If you haven’t heard of the many applications you can run on the iPhone and iPod Touch, many people might believe you’ve been asleep for the past few years. Applications, or apps for short, can do just about everything, from iFart, an app that produces hilarious and grossly realistic noises, to DocumentsToGo, an app that allows you to compose PowerPoints, word documents and spreadsheets, all right from your iPhone or iPod Touch. It’s no secret. Apps have drastically changed mobile phones. Even if you’re not using an Apple product, other companies’ phones can also do some amazing things. Checking the weather, seeing your meetings for the day in the standard Calendar app and even tracking the calories you burn when you work out are all possible on the iPhone and iPod Touch. “Apps have definitely made my life much more simple. And [the simplicity] will only continue with the development of more,” said Charles McCubrey, Dimond Technology Coordinator. McCubrey has had an iPhone since before AT&T came back to Alaska. “My favorite apps would have to be Viper Smart Start, an app that allows me to start, lock and unlock my car from anywhere in the world, not that I would want to start it from anywhere in the world,” said McCubrey. McCubrey said NBA Live, a basketball game app, and VNC, an app that allows him to control every computer in the building from his phone, are a close tie for his second-favorite apps. Apps can be developed though Apple software called iPhone SDK which stands for Software Development Kit. You can purchase the software for $99 a year. When Apple approves of an app you have submitted to their store, every time it sells you earn 70 percent of the profit. So every time your app sells for $1, you earn $0.70 and Apple pockets the rest of the profit to maintain the AppStore.
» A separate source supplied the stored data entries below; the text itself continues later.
(** Once the name has been looked up. *)
Lemma open_found {D} y ns t (k : kernel D) m1 filename l i :
  tables_ok y → world y ns t k → user_string y k filename l → l ≠ [] → 0 ≤ i < 63 →
  list_find (λ n, n = l) ns = Some (Z.to_nat i, l) →
  dentry_is (kmem k) m1 (kfs (term k)) (open_temp y) i l →
  returns
    (vacant_fd ← find_vacant (set_mem m1 k);
     if vacant_fd =? -1 then Ok (set_mem m1 k, -1)
     else
       let d := descriptor (set_mem m1 k) vacant_fd in
       let m := set_operations y (rd32 m1 (filetype_at (open_temp y))) d m1 in
       let m := wr32 m (flags_at d) USE in
       let m := wr32 m (fd_inode_at d) (rd32 m (inode_at (open_temp y))) in
       let m := wr32 m (fileposition_at d) 0 in
       m ← strcpy m (file_name_at d) filename;
       Ok (set_mem m (set_mem m1 k), vacant_fd))
    (λ '(k', r), match first_free t with
      | Some n => r = Z.of_nat n ∧
          let d := dentry_at (kfs (term k)) i in
          leads_to y ns k (<[n := Some (File (kind_of (rd32 (kmem k) (filetype_at d))) l
            (rd32 (kmem k) (inode_at d)) 0)]> t) (open_changes y k) k'
      | None => r = -1 ∧ leads_to y ns k t (open_changes y k) k'
      end).
Proof.
  intros Hy Hw Hus Hne Hi Hfind Hd. destruct (open_dentry y ns t k m1 i l Hw Hi Hd) as [Hw1 Hc1].
  set (k1 := set_mem m1 k) in *. pose proof Hw1 as [_ Htab Hstd _ _ _].
  rewrite (find_vacant_spec y k1 t Htab Hstd), bind_Ok.
  destruct (first_free t) as [n|] eqn:Hff; cycle 1.
  { apply returns_Ok. split; [done|]. split_and!; [done|done|].
    eapply changes_only_mono; [exact Hc1|]. unfold open_changes. set_solver. }
  destruct (first_free_lt t n (proj1 Htab) Hstd Hff) as [Hn _].
  rewrite (proj2 (Z.eqb_neq _ _)) by lia. pose proof Hd as (_ & Hft & Hino & _).
  pose proof (io_types _ _ _ _ (w_image _ _ _ _ Hw) i Hi) as Hty.
  rewrite Hft. eapply returns_bind.
  { eapply (open_slot y ns t k1 filename l n); 
      [exact Hy|exact Hw1| |exact Hn|exact Hft|exact Hty|exact Hino|].
    2: { apply (entry_named y ns t k m1 l i); done. }
    apply (user_string_kept y ns t k m1 filename l [(open_temp y, 40)]); [done|done|done|].
    cbn. set_solver. }
  intros m' [Hw' Hc']. apply returns_Ok. split; [done|]. split_and!; [done|done|].
  eapply changes_only_trans; (eapply changes_only_mono; [eassumption|]); unfold open_changes;
    set_solver.
Qed.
Some people have become rich off the AppStore, and their main source of income is apps they create. The iPhone and iPod Touch also are home to games that compete with today’s most advanced hand-held consoles like the PSP and the Nintendo DS. Some more popular titles include versions of “Call of Duty: Zombies,” “Grand Theft Auto” and other game applications. Although McCubrey doesn’t know of any student developers, he hopes some will start developing sometime soon. No matter what the situation, Apple definitely doesn’t lie. There’s an app for everything.